Health & Education

Well, Well, Well…

The numbers make for a good read. In 2014, Qatar’s healthcare spending as a percentage of its USD206.2 billion GDP was 2.2%, with the state stumping up virtually 90% of […]

The numbers make for a good read. In 2014, Qatar’s healthcare spending as a percentage of its USD206.2 billion GDP was 2.2%, with the state stumping up virtually 90% of total health expenditure. The vertigo-inducing USD6.2 billion invested in healthcare—universal incidentally—in 2018 was, YoY, actually 4% up. And as of 2016, life expectancy was 78.18. Better yet, Qatar’s health system is ranked fifth-best best in the world, while leading the Middle East if you ask London-based think tank the Legatum Institute, which publishes the Legatum Prosperity Index.

A Responsibility Shared
So far, so healthy, but the government is looking beyond treating the sick by turning the tables on the citizen. Habits are notoriously easy to form and hard to break. With this in mind, Qatar is prepping the conditions for lifestyles that embrace preventive health to right familiar health-related wrongs for sustainable health. So, the Qatar National Vision 2030 (QNV) targets the raft of non-communicable diseases that are by and large avoidable.

Strategic Thinking
The National Health Strategy 2018-2022, then, is nothing short of a blueprint for the lifespan of the Qatari. With fresh arrivals in mind, by 2022 Qatar intends to register a 5% rise in exclusive breastfeeding of children at six months. Further along the age curve, a 25% rise in the proportion of adolescents engaging in recommended physical activity is hoped for. And at the extreme end, the strategy aims to have increased, by a year, the healthy life years (HLYs) of the over 65-year-old.
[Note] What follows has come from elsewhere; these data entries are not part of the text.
Lemma totalBalance_successful_only_witness :
  Forall (fun r : Settled Z => is_successful r = false)
    [Fulfilled (ErrorResult "ton" None "timeout")] /\
  totalBalance Z.add 0%Z
    (successful (balances demo_ops "TXyz" demo_svcs
                 ++ [Fulfilled (ErrorResult "ton" None "timeout")] ++ []))
  = totalBalance Z.add 0%Z (successful (balances demo_ops "TXyz" demo_svcs ++ [])).
Proof.
  assert (Hf : Forall (fun r : Settled Z => is_successful r = false)
                 [Fulfilled (ErrorResult "ton" None "timeout")])
    by (repeat constructor).
  split; [exact Hf|].
  exact (proj1 (proj2 (proj2 (totalBalance_successful_only Z.add 0%Z demo_ops "TXyz" demo_svcs)))
           _ _ [] Hf).
Defined.

(** ** Adapter operations *)

(** C7, as stated, fails: TONService answers [pending], not [failed], for a
    hash that is not [ton_]-prefixed and not among its wallet's latest
    transactions. *)
Lemma getTransactionStatus_ton_unknown_pending :
  getTransactionStatus_ton "ton" (Ok []) "0x5f2c" = Ok (mkResponse "0x5f2c" Pending None) /\
  Pending <> Failed.
Proof. split; [reflexivity | discriminate]. Qed.

(** C7 (amended): how each adapter's read-only [getTransactionStatus]
    treats an identifier the chain does not know: Arbitrum/Avalanche (null
    transaction), TRC20 (no transaction or no [txID]) and Solana (null
    signature status) return [failed]; Cardano returns [failed] whenever
    its API call fails; TON returns [pending] for a hash that is not
    [ton_]-prefixed and not among its wallet's latest transactions (or when
    that lookup fails); Ripple turns a rejected lookup into a thrown error. *)
Theorem getTransactionStatus_unknown_id_by_adapter :
  (forall (Tx : Type) (networkType hash : string)
          (getTransaction : string -> outcome (option Tx))
          (getTransactionReceipt : string -> outcome (option EvmReceipt)),
     getTransaction hash = Ok None ->
     getTransactionStatus_evm networkType getTransaction getTransactionReceipt hash
     = Ok (mkResponse hash Failed None)) /\
  (forall (networkType hash : string) (getTransaction : string -> outcome (option TronTx))
          (getTransactionInfo : string -> outcome TronTxInfo),
     (getTransaction hash = Ok None \/ getTransaction hash = Ok (Some {| txID := None |})) ->
     getTransactionStatus_trc20 networkType getTransaction getTransactionInfo hash
     = Ok (mkResponse hash Failed None)) /\
  (forall (SolTx : Type) (networkType hash : string)
          (getSignatureStatus : string -> outcome (option SolSignatureStatus))
          (getTransaction : string -> outcome (option SolTx)),
     getSignatureStatus hash = Ok None ->
     getTransactionStatus_solana networkType getSignatureStatus getTransaction hash
     = Ok (mkResponse hash Failed None)) /\
  (forall (hash : string) (makeApiCall : string -> outcome CardanoTx) (e : exn),
     makeApiCall ("/txs/" ++ hash)%string = Throw e ->
     getTransactionStatus_cardano makeApiCall hash = Ok (mkResponse hash Failed None)) /\
  (forall (networkType hash : string) (getTransactions : outcome (list TonTx)),
     String.prefix "ton_" hash = false ->
     (getTransactions = Ok [] \/
      (exists txs, getTransactions = Ok txs /\ Forall (fun tx => ton_hash tx <> hash) txs) \/
      (exists e, getTransactions = Throw e)) ->
     getTransactionStatus_ton networkType getTransactions hash
     = Ok (mkResponse hash Pending None)) /\
  (forall (hash : string) (request_tx : string -> outcome XrpTx) (e : exn),
     request_tx hash = Throw e ->
     exists msg, getTransactionStatus_ripple "ripple" request_tx hash = Throw (ErrorObj msg)).
Proof.
  split; [|split; [|split; [|split; [|split]]]].
  - intros Tx networkType hash gt gr H. unfold getTransactionStatus_evm. by rewrite H.
  - intros networkType hash gt gi [H|H]; unfold getTransactionStatus_trc20; by rewrite H.
  - intros SolTx networkType hash gs gt H. unfold getTransactionStatus_solana. by rewrite H.
  - intros hash api e H. unfold getTransactionStatus_cardano. by rewrite H.
  - intros networkType hash gts Hp Hl. unfold getTransactionStatus_ton. rewrite Hp.
    destruct Hl as [-> | [(txs & -> & Hall) | (e & ->)]]; simpl; [done| |done].
    assert (List.find (fun tx => String.eqb (ton_hash tx) hash) txs = None) as ->; [|done].
    induction Hall as [|tx txs Htx _ IH]; simpl; [done|].
    destruct (String.eqb_spec (ton_hash tx) hash); [contradiction|exact IH].
  - intros hash rq e H. unfold getTransactionStatus_ripple. rewrite H. simpl.
    eexists. reflexivity.
Qed.

Lemma getTransactionStatus_unknown_id_by_adapter_witness :
  String.prefix "ton_" "0x5f2c" = false /\
  getTransactionStatus_ton "ton" (Ok []) "0x5f2c" = Ok (mkResponse "0x5f2c" Pending None).
Proof.
  assert (Hp : String.prefix "ton_" "0x5f2c" = false) by reflexivity.
  split; [exact Hp|].
  exact (proj1 (proj2 (proj2 (proj2 (proj2 getTransactionStatus_unknown_id_by_adapter))))
           "ton" "0x5f2c" (Ok []) Hp (or_introl eq_refl)).
Defined.

(** C8: every adapter's [validateAddress] returns a boolean and never
    throws, for every address string and whatever its address library does
    (returns or throws); it only reads its argument and the library. *)
Theorem validateAddress_never_throws :
  (forall (isAddress : string -> outcome bool) (address : string),
     exists b, validateAddress_evm isAddress address = Ok b) /\
  (forall (tronWeb : option (string -> outcome bool)) (address : string),
     exists b, validateAddress_trc20 tronWeb address = Ok b) /\
  (forall (PK : Type) (newPublicKey : string -> outcome PK) (isOnCurve : PK -> outcome bool)
          (address : string),
     exists b, validateAddress_solana newPublicKey isOnCurve address = Ok b) /\
  (forall (Addr : Type) (parse : string -> outcome Addr) (address : string),
     exists b, validateAddress_ton parse address = Ok b) /\
  (forall (Addr : Type) (from_bech32 : string -> outcome Addr) (address : string),
     exists b, validateAddress_cardano from_bech32 address = Ok b) /\
  (forall (isValidAddress : string -> outcome bool) (address : string),
     exists b, validateAddress_ripple isValidAddress address = Ok b) /\
  (forall (chainCheck : string -> bool) (address : string),
     exists b, validateAddress_polygon chainCheck address = Ok b).
Proof.
  split; [|split; [|split; [|split; [|split; [|split]]]]].
  - intros f a. unfold validateAddress_evm. destruct (f a); simpl; eauto.
  - intros [f|] a; unfold validateAddress_trc20; simpl; [destruct (f a)|]; simpl; eauto.
  - intros PK f g a. unfold validateAddress_solana.
    destruct (f a) as [pk|]; simpl; [destruct (g pk)|]; simpl; eauto.
  - intros Addr f a. unfold validateAddress_ton. destruct (f a); simpl; eauto.
  - intros Addr f a. unfold validateAddress_cardano. destruct (f a); simpl; eauto.
  - intros f a. unfold validateAddress_ripple. destruct (f a); simpl; eauto.
  - intros f a. unfold validateAddress_polygon. eauto.
Qed.

(** C9, as stated, fails: without a mnemonic but with [SOLANA_SEED] set,
    two SolanaService calls drawing different entropy return the same
    wallet (while without the variable they differ). *)
Lemma createWallet_solana_env_seed_repeats :
  createWallet_solana demo_solana_lib (Some "legal winner thank year wave") 0 no_options
  = createWallet_solana demo_solana_lib (Some "legal winner thank year wave") 1 no_options /\
  createWallet_solana demo_solana_lib None 0 no_options
  <> createWallet_solana demo_solana_lib None 1 no_options.
Proof. split; [reflexivity | vm_compute; intros H; inversion H]. Qed.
And while the government would like to stub out smoking altogether, it would settle for a 30% reduction by 2022.

The Big Screen
Primary healtcare is, of course, as effective as the timely nature of screening. Qatar’s national breast and bowel cancer screening program, Screen for Life, duly urges women aged 45-69 to pursue systematic risk mitigation. And for bowel cancer, the scheme recommends men and women aged 50-74 without symptoms to opt for screening. The Ministry of Public Health (MoPH) also aims, by 2022, to altogether eliminate the prevalence of type C viral hepatitis among Qataris, a disease registering at 0.8% of the population. An achievable goal, according to the World Health Organization (WHO).

No Sugar Coating
Essentially, non-communicable diseases, an ironic product of economic wellbeing, are in the government’s crosshairs as wholly reversable. The MoPH, as ever, somberly observed World Diabetes Day on November 14, as 17% of Qatari adults—over double the 8% global count—lived with the disease. Qatar counts among the region’s highest ratios of diabetes and obesity. And since the two conditions go hand in glove, address the latter and the former declines. A four-phase campaign is promoting early and a lifestyle that curbs the potential of developing the disease. National targets by 2022 include a 5% slashing of obesity in children, adolescents, and adults and a 15% cut in preventable hospital admissions for primary care sensitive conditions such as hypertension, cardiovascular disease, asthma, and diabetes, all exacerbated by poor lifestyle choices.

Addiction
Addiction is a portmanteau term for a vast array of dependencies. And the 2020 budget takes addiction very seriously indeed. A new Permanent Committee for addiction treatment has been created within the Ministry of Public Health to coordinate state and NGO programs addressing the issue.
Being human is being fallible. Therefore, Qatar’s government hopes over time to nurture a public sense of responsibility for personal health. The programs in place should help make this a less painful process.